F. Kim’s Appeal (COA-22-CV-0392)
[55] Kim filed a separate but related appeal against Perkins and Boll only. Although he settled the action brought by Perkins and Boll pursuant to a Pierringer agreement several months before trial, Kim claims that a portion of the interpleaded funds belong to him and that he did not waive any entitlement to those funds as part of his earlier settlement agreement. In other words, Kim’s share of the interpleaded MOU Funds was unfairly awarded to Perkins and Boll to help Wu and Wong satisfy their judgment.

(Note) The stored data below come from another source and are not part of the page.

(** [_health] *)
Definition account_health (s : EntryAdmissionSnapshot) (status : AccountEntryHealthStatus)
    (scope : EntryBlockScope) : result AccountEntryHealth :=
  let snapshot_digest := admission_snapshot_digest s in
  let account := as_account_risk_snapshot s in
  block_key ← canonical_entry_block_key scope (ars_venue_id account) (ars_account_id account) None;
  mret (mkAccountHealth status scope block_key snapshot_digest
          (canonical_digest (JObj
             [("status", JStr (account_health_value status));
              ("entry_block_scope", JStr (entry_block_scope_value scope));
              ("entry_block_key", JOpt JStr block_key);
              ("entry_admission_snapshot_digest", JStr snapshot_digest)]))).

Definition classify_account_entry_health (s : EntryAdmissionSnapshot) (w : AdmissionOwnership)
    : result AccountEntryHealth :=
  if incident_open scope_runtime w then account_health s ACCOUNT_RUNTIME_FENCED scope_runtime
  else if outcome_unknown w then
    account_health s ACCOUNT_UNKNOWN_COMMAND_OUTCOME scope_account_capacity
  else if incident_open scope_account_capacity w then
    account_health s ACCOUNT_INCIDENT scope_account_capacity
  else if existsb (unowned_position s w) (ars_account_positions (as_account_risk_snapshot s)) then
    account_health s ACCOUNT_UNOWNED_POSITION scope_account_capacity
  else if existsb (unowned_order w) (as_open_orders s) then
    account_health s ACCOUNT_UNOWNED_ORDER scope_account_capacity
  else account_health s ACCOUNT_HEALTHY scope_none.

(** ** Instrument health *)

Inductive InstrumentEntryHealthStatus :=
  | HEALTHY_FLAT | HEALTHY_OPPOSITE_SIDE | SAME_DIRECTION_OCCUPIED | RUNTIME_FENCED
  | UNKNOWN_COMMAND_OUTCOME | UNOWNED_POSITION | UNOWNED_ORDER | OWNED_RESIDUAL_ORDER
  | LEVERAGE_DOMAIN_INCIDENT.
#[export] Instance InstrumentEntryHealthStatus_eq_dec : EqDecision InstrumentEntryHealthStatus.
Proof. solve_decision. Defined.

Definition instrument_health_value (s : InstrumentEntryHealthStatus) : str :=
  match s with
  | HEALTHY_FLAT => "healthy_flat"
  | HEALTHY_OPPOSITE_SIDE => "healthy_opposite_side"
  | SAME_DIRECTION_OCCUPIED => "same_direction_occupied"
  | RUNTIME_FENCED => "runtime_fenced"
  | UNKNOWN_COMMAND_OUTCOME => "unknown_command_outcome"
  | UNOWNED_POSITION => "unowned_position"
  | UNOWNED_ORDER => "unowned_order"
  | OWNED_RESIDUAL_ORDER => "owned_residual_order"
  | LEVERAGE_DOMAIN_INCIDENT => "leverage_domain_incident"
  end.

Record InstrumentEntryHealth := mkInstrumentHealth {
  ih_status : InstrumentEntryHealthStatus;
  ih_configured_leverage : Z;
  ih_leverage_change_allowed : bool;
  ih_entry_block_scope : EntryBlockScope;
  ih_entry_block_key : option str;
  ih_entry_admission_snapshot_digest : str;
  ih_decision_digest : str
}.

(** [_health] *)
Definition instrument_health (s : EntryAdmissionSnapshot) (configured_leverage : Z)
    (status : InstrumentEntryHealthStatus) (leverage_change_allowed : bool)
    (scope : EntryBlockScope) (exchange_instrument_id : str) : result InstrumentEntryHealth :=
  let snapshot_digest := admission_snapshot_digest s in
  let account := as_account_risk_snapshot s in
  block_key ← canonical_entry_block_key scope (ars_venue_id account) (ars_account_id account)
                (Some exchange_instrument_id);
  mret (mkInstrumentHealth status configured_leverage leverage_change_allowed scope block_key
          snapshot_digest
          (canonical_digest (JObj
             [("status", JStr (instrument_health_value status));
              ("configured_leverage", JInt configured_leverage);
              ("leverage_change_allowed", JBool leverage_change_allowed);
              ("entry_block_scope", JStr (entry_block_scope_value scope));
              ("entry_block_key", JOpt JStr block_key);
              ("entry_admission_snapshot_digest", JStr snapshot_digest)]))).

(** The positions and orders on the requested instrument. *)
Definition exact_positions (s : EntryAdmissionSnapshot) (instrument : str)
    : list AccountRiskPosition :=
  filter (λ p, arp_exchange_instrument_id p = instrument)
    (ars_account_positions (as_account_risk_snapshot s)).
Definition exact_orders (s : EntryAdmissionSnapshot) (instrument : str) : list AdmissionOrder :=
  filter (λ o, ao_exchange_instrument_id o = instrument) (as_open_orders s).
Definition occupied (p : AccountRiskPosition) : bool := (arp_quantity p >? d0)%dec.

Definition classify_instrument_entry_health (s : EntryAdmissionSnapshot) (w : AdmissionOwnership)
    (exchange_instrument_id : str) (requested_position_side : PositionSide)
    : result InstrumentEntryHealth :=
  let risk_snapshot := as_account_risk_snapshot s in
  raise_if (negb (bool_decide (ars_exchange_instrument_id risk_snapshot = exchange_instrument_id)))
    (ValueError "admission account risk instrument identity mismatch");;
  let positions := exact_positions s exchange_instrument_id in
  let orders := exact_orders s exchange_instrument_id in
  let has_exact_position := existsb occupied positions in
  let health status leverage_change_allowed scope :=
    instrument_health s (ars_configured_leverage risk_snapshot) status leverage_change_allowed scope
      exchange_instrument_id in
  if incident_open scope_runtime w then health RUNTIME_FENCED false scope_runtime
  else if outcome_unknown w then health UNKNOWN_COMMAND_OUTCOME false scope_account_capacity
  else if incident_open scope_leverage_domain w then
    health LEVERAGE_DOMAIN_INCIDENT false scope_leverage_domain
  else if existsb (unowned_position s w) positions then
    health UNOWNED_POSITION false scope_account_capacity
  else if existsb (unowned_order w) orders then health UNOWNED_ORDER false scope_account_capacity
  else if existsb (λ p, occupied p && bool_decide (arp_position_side p = requested_position_side))
            positions then
    health SAME_DIRECTION_OCCUPIED false scope_none
  else if negb (bool_decide (length orders = 0%nat)) && negb has_exact_position then
    health OWNED_RESIDUAL_ORDER false scope_leverage_domain
  else if has_exact_position then health HEALTHY_OPPOSITE_SIDE false scope_none
  else health HEALTHY_FLAT true scope_none.
Definition evaluate_product_entry (profile : InstrumentProductProfile)
    (snapshot : option ProductSessionSnapshot) (now_ms : Z) : result ProductEntryDecision :=
  raise_if (now_ms <=? 0) (ValueError "Product Entry evaluation time must be positive");;
  if negb (bool_decide (pp_product_family profile = tradfi_equity_perpetual))
     || negb (bool_decide (pp_entry_session_policy profile = policy_regular_only))
     || bool_decide (pp_status profile ∈ [profile_reference; profile_retired])
  then mret (product_refusal PROFILE_NOT_ENTRY_CAPABLE)
  else
    match pp_max_entry_spread_bps profile, pp_max_mark_index_deviation_bps profile with
    | Some max_spread, Some max_deviation =>
        match snapshot with
        | None => mret (product_refusal IDENTITY_MISMATCH)
        | Some s =>
            if negb (bool_decide (ps_exchange_instrument_id s = pp_exchange_instrument_id profile))
               || negb (bool_decide (ps_product_family s = pp_product_family profile))
            then mret (product_refusal IDENTITY_MISMATCH)
            else if negb (bool_decide (ps_product_status s = product_active)) then
              mret (product_refusal PRODUCT_UNAVAILABLE)
            else if negb (bool_decide (ps_session_state s = session_regular)) then
              mret (product_refusal SESSION_NOT_REGULAR)
            else if negb ((ps_observed_at_ms s <=? now_ms) && (now_ms <? ps_valid_until_ms s)) then
              mret (product_refusal SNAPSHOT_STALE)
            else
              match product_market_facts s now_ms with
              | None => mret (product_refusal MARKET_FACTS_MISSING)
              | Some (mark, index, bid, ask) =>
                  product_quote_gate max_spread max_deviation mark index bid ask
                    (ps_corporate_event_status s)
              end
        end
    | _, _ => mret (product_refusal PROFILE_NOT_ENTRY_CAPABLE)
    end.

(** [require_product_compatibility]: whether it returns; it raises
    [ProductCompatibilityError] otherwise. *)
Definition product_compatible (c : ProductCompatibility) (p : InstrumentProductProfile) : bool :=
  bool_decide (pp_product_family p = pc_product_family c)
  && bool_decide (pp_asset_class p = pc_asset_class c)
  && bool_decide (pp_contract_type p = pc_contract_type c)
  && bool_decide (pp_underlying_type p = pc_underlying_type c)
  && negb (bool_decide (pp_status p ∈ [profile_reference; profile_retired]))
  && negb (bool_decide (pp_entry_session_policy p = policy_reference_only)).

[56] The uncontested expert report of the respondents showed that Kim was entitled to $240,599 over the relevant period (2006 to 2013). However, the Agreed Statement of Facts, which was accepted, provides that Kim was only paid $144,181.33 under the MOU. Kim therefore claims that the trial judge’s finding that he received his fair share considering the accrued interest over time constitutes a palpable and overriding error.
[57] The respondents take no position on Kim’s appeal as they submit that the appellants in the main appeal (PDC, Wu and Wong), who are responsible to pay the judgment in the main action, have sufficient assets to pay the judgment regardless of whether any of the funds paid into court are used to satisfy Kim’s appeal.
[58] I would therefore allow the Kim appeal.
G. Conclusion
[59] For the above reasons, the appeal in docket number C70874 was dismissed. On agreement of the parties, I would award costs in the amount of $25,000 to the respondents. I would grant the appeal in COA-22-CV-0392 and issue an order entitling Kim to 15.27% of the interpleaded MOU Funds, plus interest, with no costs on that appeal.
Released: June 6, 2023 “K.M.v.R” “Thorburn J.A.” “I agree. K. van Rensburg J.A.” “I agree. David M. Paciocco J.A.”
Footnotes
[1] Costs were awarded to the respondents on a substantial indemnity basis, with reasons reported at 2022 ONSC 3818.